About this exercise: From the records below, copy the lines that include "auto".

*** Records provided ***

(** What the processor would do. *)
Definition execute (i : instruction) (c : CONTEXT) : CONTEXT :=
  let c := match i with
    | ReadCR8 r => set_registers (<[Z.to_nat r := irql c]> (registers c)) c
    | WriteCR8 r => set_irql (u8 (default 0 (registers c !! Z.to_nat r))) c
    end in
  set_Rip (u64 (Rip c + 4)) c.

Definition bytes (l : list Z) : Prop := Forall (fun b => 0 <= b < 256) l.

(** The fields of a byte, by looking at all of them. *)
Lemma all_bytes (P : Z -> bool) : forallb P (seqZ 0 256) = true -> forall b, 0 <= b < 256 -> P b = true.
Proof. intros Hf b Hb. rewrite forallb_forall in Hf. apply Hf, list_elem_of_In, elem_of_seqZ. lia. Qed.

Definition prefix_ok (b : Z) : bool := implb (Z.land b 0xf6 =? 0x44)
  ((b =? 0x44) || (b =? 0x45) || (b =? 0x4c) || (b =? 0x4d)).
Definition opcode_ok (b : Z) : bool := implb (Z.land b 0xfd =? 0x20) ((b =? 0x20) || (b =? 0x22)).
Definition operand_ok (b : Z) : bool := implb (Z.land b 0xf8 =? 0xc0) ((0xc0 <=? b) && (b <? 0xc8) && (Z.land b 7 =? b - 0xc0)).

Lemma decode_prefix b : 0 <= b < 256 -> Z.land b 0xf6 = 0x44 -> exists wide r, (r = 0 \/ r = 1) /\ b = 0x44 + (if wide : bool then 8 else 0) + r /\ Z.land b 1 = r.
Proof.
  intros Hb E. pose proof (all_bytes prefix_ok eq_refl b Hb) as P. unfold prefix_ok in P. rewrite E, Z.eqb_refl in P. cbn [implb] in P.
  repeat (apply orb_prop in P as [P | P]); apply Z.eqb_eq in P as ->; [exists false, 0 | exists false, 1 | exists true, 0 | exists true, 1]; split_and!; auto.
Qed.

Lemma decode_operand b : 0 <= b < 256 -> Z.land b 0xf8 = 0xc0 -> 0xc0 <= b < 0xc8 /\ Z.land b 7 = b - 0xc0.
Proof.
  intros Hb E. pose proof (all_bytes operand_ok eq_refl b Hb) as P. unfold operand_ok in P. rewrite E, Z.eqb_refl in P. cbn [implb] in P. lia.
Qed.

Lemma decode_opcode b : 0 <= b < 256 -> Z.land b 0xfd = 0x20 -> b = 0x20 \/ b = 0x22.
Proof.
  intros Hb E. pose proof (all_bytes opcode_ok eq_refl b Hb) as P. unfold opcode_ok in P. rewrite E, Z.eqb_refl in P. cbn [implb] in P. lia.
Qed.

Lemma low_register k : 0 <= k < 16 -> Z.land k 0xf = k.
Proof. intros Hk. change 0xf with (Z.ones 4). rewrite Z.land_ones by done. apply Z.mod_small. lia. Qed.

Lemma get_register_run k s : length (registers (ContextRecord s)) = 16%nat -> 0 <= k < 16 ->
  get_register k s = Ok (default 0 (registers (ContextRecord s) !! Z.to_nat k), s).
Proof.
  intros Hl Hk. unfold get_register, DdkGetRegister. rewrite (bind_run _ _ s (registers (ContextRecord s)) s eq_refl).
  rewrite low_register by done. destruct (array_get_ok (registers (ContextRecord s)) k) as (v & E & El); [lia |].
  unfold lift. by rewrite E, El.
Qed.

Lemma put_register_run k v s : length (registers (ContextRecord s)) = 16%nat -> 0 <= k < 16 ->
  put_register k v s = Ok (tt, mkPointers (ExceptionRecord s) (set_registers (<[Z.to_nat k := v]> (registers (ContextRecord s))) (ContextRecord s))).
Proof.
  intros Hl Hk. unfold put_register, DdkGetRegister. rewrite (bind_run _ _ s (registers (ContextRecord s)) s eq_refl).
  rewrite low_register by done. unfold lift, array_set.
  by replace ((0 <=? k) && (k <? Z.of_nat (length (registers (ContextRecord s))))) with true by lia.
Qed.

(** The bits that the handler looks at. *)
Definition tested (b : list Z) : bool :=
  match b with
  | [b0; b1; b2; b3] => (Z.land b0 0xf6 =? 0x44) && (b1 =? 0x0f) && (Z.land b2 0xfd =? 0x20) && (Z.land b3 0xf8 =? 0xc0)
  | _ => false
  end.

Lemma encode_fields wide i : 0 <= register_of i < 16 ->
  let p := 0x44 + (if wide : bool then 8 else 0) + register_of i / 8 in
  let o := 0xc0 + register_of i mod 8 in
  Z.land p 0xf6 = 0x44 /\ Z.land o 0xf8 = 0xc0 /\ Z.shiftl (Z.land p 1) 3 + Z.land o 7 = register_of i.
Proof.
  intros Hr. generalize (register_of i) Hr. intros r Hr'.
  assert (forallb (fun r => let p w := 0x44 + (if w : bool then 8 else 0) + r / 8 in let o := 0xc0 + r mod 8 in
    forallb (fun w => (Z.land (p w) 0xf6 =? 0x44) && (Z.land o 0xf8 =? 0xc0) && (Z.shiftl (Z.land (p w) 1) 3 + Z.land o 7 =? r)) [false; true])
    (seqZ 0 16) = true) as All by reflexivity.
  rewrite forallb_forall in All. specialize (All r ltac:(apply list_elem_of_In, elem_of_seqZ; lia)).
  rewrite forallb_forall in All. specialize (All wide ltac:(destruct wide; simpl; auto)).
  apply andb_prop in All as [All E3]. apply andb_prop in All as [E1 E2].
  apply Z.eqb_eq in E1, E2, E3. auto.
Qed.

Lemma encode_tested wide i : 0 <= register_of i < 16 -> tested (encode_instruction wide i) = true.
Proof.
  intros Hr. destruct (encode_fields wide i Hr) as (E1 & E2 & _). cbn [tested encode_instruction]. rewrite E1, E2.
  by destruct i.
Qed.

Lemma tested_encode b : bytes b -> tested b = true -> exists wide i, 0 <= register_of i < 16 /\ b = encode_instruction wide i.
Proof.
  intros Hb T. destruct b as [| b0 [| b1 [| b2 [| b3 [| ? ?]]]]]; try done. cbn [tested] in T.
  apply andb_prop in T as [T E3]. apply andb_prop in T as [T E2]. apply andb_prop in T as [E0 E1].
  apply Z.eqb_eq in E0, E1, E2, E3. subst b1. unfold bytes in Hb. rewrite !Forall_cons in Hb. destruct Hb as (H0' & _ & H2' & H3' & _).
  destruct (decode_prefix b0 H0' E0) as (wide & r & Hr & -> & _). destruct (decode_operand b3 H3' E3) as [Ho _].
  assert ((8 * r + (b3 - 0xc0)) / 8 = r /\ (8 * r + (b3 - 0xc0)) mod 8 = b3 - 0xc0) as [Hd Hm] by (Z.div_mod_to_equations; lia).
  destruct (decode_opcode b2 H2' E2) as [-> | ->]; [exists wide, (ReadCR8 (8 * r + (b3 - 0xc0))) | exists wide, (WriteCR8 (8 * r + (b3 - 0xc0)))];
    cbn [register_of]; (split; [lia |]); unfold encode_instruction; cbn [register_of]; rewrite Hd, Hm; repeat f_equal; lia.
Qed.

Section Code.
Context (m : mem) (s : EXCEPTION_POINTERS).
Hypothesis Hl : length (registers (ContextRecord s)) = 16%nat.

Notation base := (ExceptionAddress (ExceptionRecord s)).

Lemma byte_run k x : m !! (base + k) = Some x -> op m k s = Ok (x, s).
Proof. intros Ex. unfold op. rewrite (bind_run _ _ s (ExceptionRecord s) s eq_refl). cbv zeta. by rewrite Ex. Qed.

(** The bytes one by one. *)
Lemma load_four b : load 4 base m = Ok b ->
  exists b0 b1 b2 b3, b = [b0; b1; b2; b3] /\ op m 0 s = Ok (b0, s) /\ op m 1 s = Ok (b1, s) /\ op m 2 s = Ok (b2, s) /\ op m 3 s = Ok (b3, s).
Proof.
  intros E. cbn [load] in E. rewrite <- !Z.add_assoc in E. change (1 + (1 + 1)) with 3 in E. change (1 + 1) with 2 in E.
  destruct (m !! base) as [b0 |] eqn:E0; [| done]. destruct (m !! (base + 1)) as [b1 |] eqn:E1; [| done].
  destruct (m !! (base + 2)) as [b2 |] eqn:E2; [| done]. destruct (m !! (base + 3)) as [b3 |] eqn:E3; [| done].
  injection E as <-. exists b0, b1, b2, b3. split_and!; [done | apply byte_run; by rewrite Z.add_0_r | by apply byte_run ..].
Qed.

Lemma other_run b : load 4 base m = Ok b -> tested b = false -> DdkPrivException m s = Ok (EXCEPTION_CONTINUE_SEARCH, s).
Proof.
  intros E T. destruct (load_four b E) as (b0 & b1 & b2 & b3 & -> & O0 & O1 & O2 & O3). cbn [tested] in T.
  unfold DdkPrivException. rewrite (bind_run _ _ _ _ _ O0). destruct (Z.land b0 0xf6 =? 0x44); [| done]. cbn [negb andb] in *.
  rewrite (bind_run _ _ _ _ _ O1). destruct (b1 =? 0x0f); [| done]. cbn [negb andb] in *.
  rewrite (bind_run _ _ _ _ _ O2). destruct (Z.land b2 0xfd =? 0x20); [| done]. cbn [negb andb] in *.
  rewrite (bind_run _ _ _ _ _ O3). destruct (Z.land b3 0xf8 =? 0xc0); [done | done].
Qed.

(** The handler at the bytes of an instruction. *)
Lemma emulate_run wide i : 0 <= register_of i < 16 -> load 4 base m = Ok (encode_instruction wide i) ->
  DdkPrivException m s = Ok (EXCEPTION_CONTINUE_EXECUTION, mkPointers (ExceptionRecord s) (execute i (ContextRecord s))).
Proof.
  intros Hr E. destruct (load_four _ E) as (b0 & b1 & b2 & b3 & Eb & O0 & O1 & O2 & O3). unfold encode_instruction in Eb. injection Eb as <- <- <- <-.
  destruct (encode_fields wide i Hr) as (E1 & E2 & Ereg).
  unfold DdkPrivException. rewrite (bind_run _ _ _ _ _ O0), E1, Z.eqb_refl. cbn [negb].
  rewrite (bind_run _ _ _ _ _ O1), Z.eqb_refl. cbn [negb]. rewrite (bind_run _ _ _ _ _ O2).
  replace (Z.land _ 0xfd =? 0x20) with true by (by destruct i). cbn [negb].
  rewrite (bind_run _ _ _ _ _ O3), E2, Z.eqb_refl. cbn [negb]. cbv zeta. rewrite Ereg.
  destruct i as [r | r]; cbn [register_of] in *.
  - change (negb (Z.land 0x20 0x02 =? 0)) with false. cbn iota.
    rewrite (bind_run _ _ s tt (mkPointers (ExceptionRecord s) (set_registers (<[Z.to_nat r := irql (ContextRecord s)]> (registers (ContextRecord s))) (ContextRecord s))));
      [done | rewrite (bind_run _ _ s (irql (ContextRecord s)) s eq_refl); by apply put_register_run].
  - change (negb (Z.land 0x22 0x02 =? 0)) with true. cbn iota.
    rewrite (bind_run _ _ s tt (mkPointers (ExceptionRecord s) (set_irql (u8 (default 0 (registers (ContextRecord s) !! Z.to_nat r))) (ContextRecord s))));
      [done | by rewrite (bind_run _ _ _ _ _ (get_register_run r s Hl Hr))].
Qed.
End Code.

(** C13. A privileged instruction that reads or writes CR8, by any register and with either
    form of the prefix, is executed as the processor would do it in the kernel, and the
    next one follows; every other one is left alone. *)
Theorem DdkPrivException_emulates m s b (Hl : length (registers (ContextRecord s)) = 16%nat) (Hb : bytes b)
  (E : load 4 (ExceptionAddress (ExceptionRecord s)) m = Ok b) :
  (exists wide i, 0 <= register_of i < 16 /\ b = encode_instruction wide i /\
     DdkPrivException m s = Ok (EXCEPTION_CONTINUE_EXECUTION, mkPointers (ExceptionRecord s) (execute i (ContextRecord s)))) \/
  (forall wide i, 0 <= register_of i < 16 -> b <> encode_instruction wide i) /\ DdkPrivException m s = Ok (EXCEPTION_CONTINUE_SEARCH, s).
Proof.
  destruct (tested b) eqn:T.
  - left. destruct (tested_encode b Hb T) as (wide & i & Hi & ->). exists wide, i. by rewrite (emulate_run m s Hl wide i).
  - right. split; [| by apply (other_run m s b)]. intros wide i Hi ->. by rewrite encode_tested in T.
Qed.

(** ** Reads of the shared data *)

Definition shared_data (a : Z) : bool := (KernelShared <=? a) && (a <? KernelShared + 0x800).

(** What a register holds afterwards: the same place of the data as a process sees it. *)
Definition as_user (addr v : Z) : Z := if v =? addr then UserShared + (addr - KernelShared) else v.

Lemma shared_offset a : shared_data a = true -> Z.lor UserShared (Z.land a 0x7ff) = UserShared + (a - KernelShared).
Proof.
  unfold shared_data. intros Hs. apply andb_prop in Hs as [H0' H1']. apply Z.leb_le in H0'. apply Z.ltb_lt in H1'.
  assert (Z.land a 0x7ff = a - KernelShared) as ->.
  { change 0x7ff with (Z.ones 11). rewrite Z.land_ones by done. change (2 ^ 11) with 0x800. unfold KernelShared in *.
    Z.div_mod_to_equations. lia. }
  set (o := a - KernelShared) in *. assert (0 <= o < 2 ^ 11) as Ho by (unfold o; lia).
  assert (Z.land UserShared o = 0) as Hd.
  { apply Z.bits_inj'. intros n Hn. rewrite Z.land_spec, Z.bits_0. destruct (decide (n < 11)) as [Hlt | Hge].
    - replace UserShared with (Z.shiftl 0xFFFC0 11) by reflexivity. by rewrite Z.shiftl_spec_low by lia.
    - rewrite andb_comm. destruct (decide (o = 0)) as [-> |]; [by rewrite Z.bits_0 |].
      rewrite Z.bits_above_log2; [done | lia |]. apply Z.log2_lt_pow2; [lia |].
      apply Z.lt_le_trans with (2 ^ 11); [lia | apply Z.pow_le_mono_r; lia]. }
  rewrite Z.add_nocarry_lxor by done. apply Z.bits_inj'. intros n Hn. rewrite Z.lxor_spec, Z.lor_spec.
  assert (Z.testbit UserShared n && Z.testbit o n = false) as Hb by (rewrite <- Z.land_spec, Hd; apply Z.bits_0).
  by destruct (Z.testbit UserShared n), (Z.testbit o n).
Qed.

(** The loop from the register after [l1] on. *)
Lemma fix_registers_run addr l2 : shared_data addr = true -> forall l1 found s,
  registers (ContextRecord s) = l1 ++ l2 -> length (l1 ++ l2) = 16%nat ->
  fix_registers (length l2) (Z.of_nat (length l1)) addr found s =
  Ok (found || existsb (Z.eqb addr) l2,
      mkPointers (ExceptionRecord s) (set_registers (l1 ++ (as_user addr <$> l2)) (ContextRecord s))).
Proof.
  intros Hs. induction l2 as [| v l2 IH]; intros l1 found s El Hl.
  - cbn. rewrite orb_false_r, <- El. by destruct s as [? []].
  - cbn [fix_registers length].
    rewrite (bind_run _ _ _ _ _ (get_register_run (Z.of_nat (length l1)) s ltac:(by rewrite El) ltac:(rewrite length_app in Hl; simpl in Hl; lia))).
    rewrite El, Nat2Z.id, list_lookup_middle by done. cbn [default existsb]. 
    specialize (IH (l1 ++ [as_user addr v])). replace (Z.of_nat (length (l1 ++ [as_user addr v]))) with (Z.of_nat (length l1) + 1) in IH by (rewrite length_app; simpl; lia).
    unfold id in *. rewrite (Z.eqb_sym addr v). destruct (v =? addr) eqn:Ev.
    + apply Z.eqb_eq in Ev as ->.
      rewrite (bind_run _ _ _ _ _ (put_register_run (Z.of_nat (length l1)) _ s ltac:(by rewrite El) ltac:(rewrite length_app in Hl; simpl in Hl; lia))).
      rewrite El, Nat2Z.id, (insert_app_r_alt l1) by lia. rewrite Nat.sub_diag. cbn [insert list_insert].
      rewrite shared_offset by done.
      replace (as_user addr addr) with (UserShared + (addr - KernelShared)) in IH by (unfold as_user; by rewrite Z.eqb_refl).
      rewrite IH; cbn [ContextRecord ExceptionRecord set_registers registers]; [| by rewrite <- app_assoc | revert Hl; rewrite !length_app; simpl; lia].
      replace (UserShared + (addr - KernelShared)) with (as_user addr addr) by (unfold as_user; by rewrite Z.eqb_refl).
      rewrite fmap_cons, <- app_assoc, orb_true_r. by destruct s as [? []].
    + replace (as_user addr v) with v in IH by (unfold as_user; by rewrite Ev).
      rewrite IH; [| by rewrite El, <- app_assoc | revert Hl; rewrite !length_app; simpl; lia].
      rewrite fmap_cons, <- app_assoc. unfold as_user at 2. by rewrite Ev.
Qed.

*** End of Records provided ***

The answer:
  repeat (apply orb_prop in P as [P | P]); apply Z.eqb_eq in P as ->; [exists false, 0 | exists false, 1 | exists true, 0 | exists true, 1]; split_and!; auto.
  rewrite forallb_forall in All. specialize (All wide ltac:(destruct wide; simpl; auto)).
  apply Z.eqb_eq in E1, E2, E3. auto.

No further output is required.